Rivergate Mall was built by Retail Planning Corporation, an Atlanta-based mall developer, just outside the state capital of Nashville, Tennessee within Goodletsville along Two Mile Pike. The mall officially opened on October 6, 1971. Upon its opening, Rivergate Mall became the largest mall in Tennessee, a title it would hold until the opening of Hickory Hollow Mall in 1978. The mall originally included three anchor stores: Cain-Sloan, Castner Knott, and JCPenney. Other major tenants at opening included Jo-Ann Fabrics, McCrory, and Walgreens. The mall's first expansion phase opened in November 1978, with a new parking area and 55000 sqft of retail space, which included 22 stores and 74 supporting shops. Journeys opened their first location in the mall in December 1986. Cain-Sloan sold its store to Dillard's in 1987, as a part of deal which included the sale of three Nashville-area locations. A wing featuring Sears, dozens of new parcels, and a food court was added in 1989.

===1990s to 2000s===
During a tornado outbreak on May 18, 1995, part of the Rivergate Mall's roof collapsed, injuring more than a dozen people. The mall was sold to CBL Associates & Properties for $247 million in June 1998. In August of that year, Proffitt's purchased five Nashville-area Castner Knott's from Dillard's. Dillard's had acquired Castner Knott's through their purchase of the parent company Mercantile Stores Company. With the threat of competition from nearby Opry Mills, CBL renovated the mall in 1999, adding new carpeting and a new entranceway. Proffitt's sold its store to Hecht's in March 2001 as part of a deal to sell off nine locations. Linens 'n Things opened a store at the mall in 2003. In 2006, Macy's replaced Hecht's after Federated Department Stores, now Macy's Inc, purchased Hecht's parent company May Department Stores. By 2008, the Streets of Indian Lake was nearing completion in nearby Hendersonville, attracting many upscale retailers, causing a decline in shoppers at the mall. Incredible Dave's, a restaurant and entertainment center, replaced a mall wing in 2012, but closed in 2014.

===2010s to 2020s===
In 2013, CBL sold three of their malls, including the Rivergate Mall, to Atlanta-based Hendon Properties in a partnership with an offshore investor for $176 million. An 11,695-square-foot Guitar Center opened in the mall in the spring of 2017, while existing tenant, teen apparel retailer rue21, opened a larger store with an additional 2,600 sqft in the summer of 2017. Another existing tenant, shoe retailer Foot Locker, added a new store with an additional 1,000 sqft in the fall of 2017. Sears closed its store at the mall in March 2019 as part of a plan to close 80 locations nationwide.
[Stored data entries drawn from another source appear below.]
(** The values a float takes in this script: NaN, the infinities and the
    finite numbers (exact; the sign of zero is not kept, sums of counts are
    never the negative zero). *)
Inductive float64 : Type :=
| NaN
| NInf
| Fin (q : Q)
| PInf.

Definition of_cell (v : cell) : float64 :=
  match v with
  | Some q => Fin q
  | None => NaN
  end.

Definition Qltb (a b : Q) : bool := negb (Qle_bool b a).

(** IEEE 754 addition, division and multiplication. *)
Definition fadd (x y : float64) : float64 :=
  match x, y with
  | NaN, _ | _, NaN => NaN
  | Fin a, Fin b => Fin (a + b)
  | PInf, NInf | NInf, PInf => NaN
  | PInf, _ | _, PInf => PInf
  | NInf, _ | _, NInf => NInf
  end.

Definition fdiv (x y : float64) : float64 :=
  match x, y with
  | NaN, _ | _, NaN => NaN
  | Fin a, Fin b =>
      if Qeq_bool b 0 then
        if Qeq_bool a 0 then NaN else if Qltb 0 a then PInf else NInf
      else Fin (a / b)
  | Fin _, (PInf | NInf) => Fin 0
  | (PInf | NInf), (PInf | NInf) => NaN
  | PInf, Fin b => if Qltb b 0 then NInf else PInf
  | NInf, Fin b => if Qltb b 0 then PInf else NInf
  end.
Following the closure of Macy's in 2020, the anchor store's space was sold to Urban Story Ventures for $4 million. Rivergate Mall was listed for sale for an undisclosed price in March 2024. In January 2025, Cincinnati-based real estate company Merus (formerly known as Al. Neyer) submitted plans to redevelop the entire mall site, including the Macy's anchor building. The final interior tenants of the mall closed on December 31, 2025. Rivergate Mall closed on February 13, 2026, after the property was sold for $33 million. The buyer, Merus, announced they intended to demolish the mall and build a mixed-use real estate project. In March 2026, demolition on the mall officially started at the former Sears. Also in March 2026, JCPenney announced it would shut down its store at the mall that summer, leaving just Dillard’s remaining. As of April 2026, Dillard’s plans to remain open during the redevelopment. JCPenney shut down on June 21, 2026.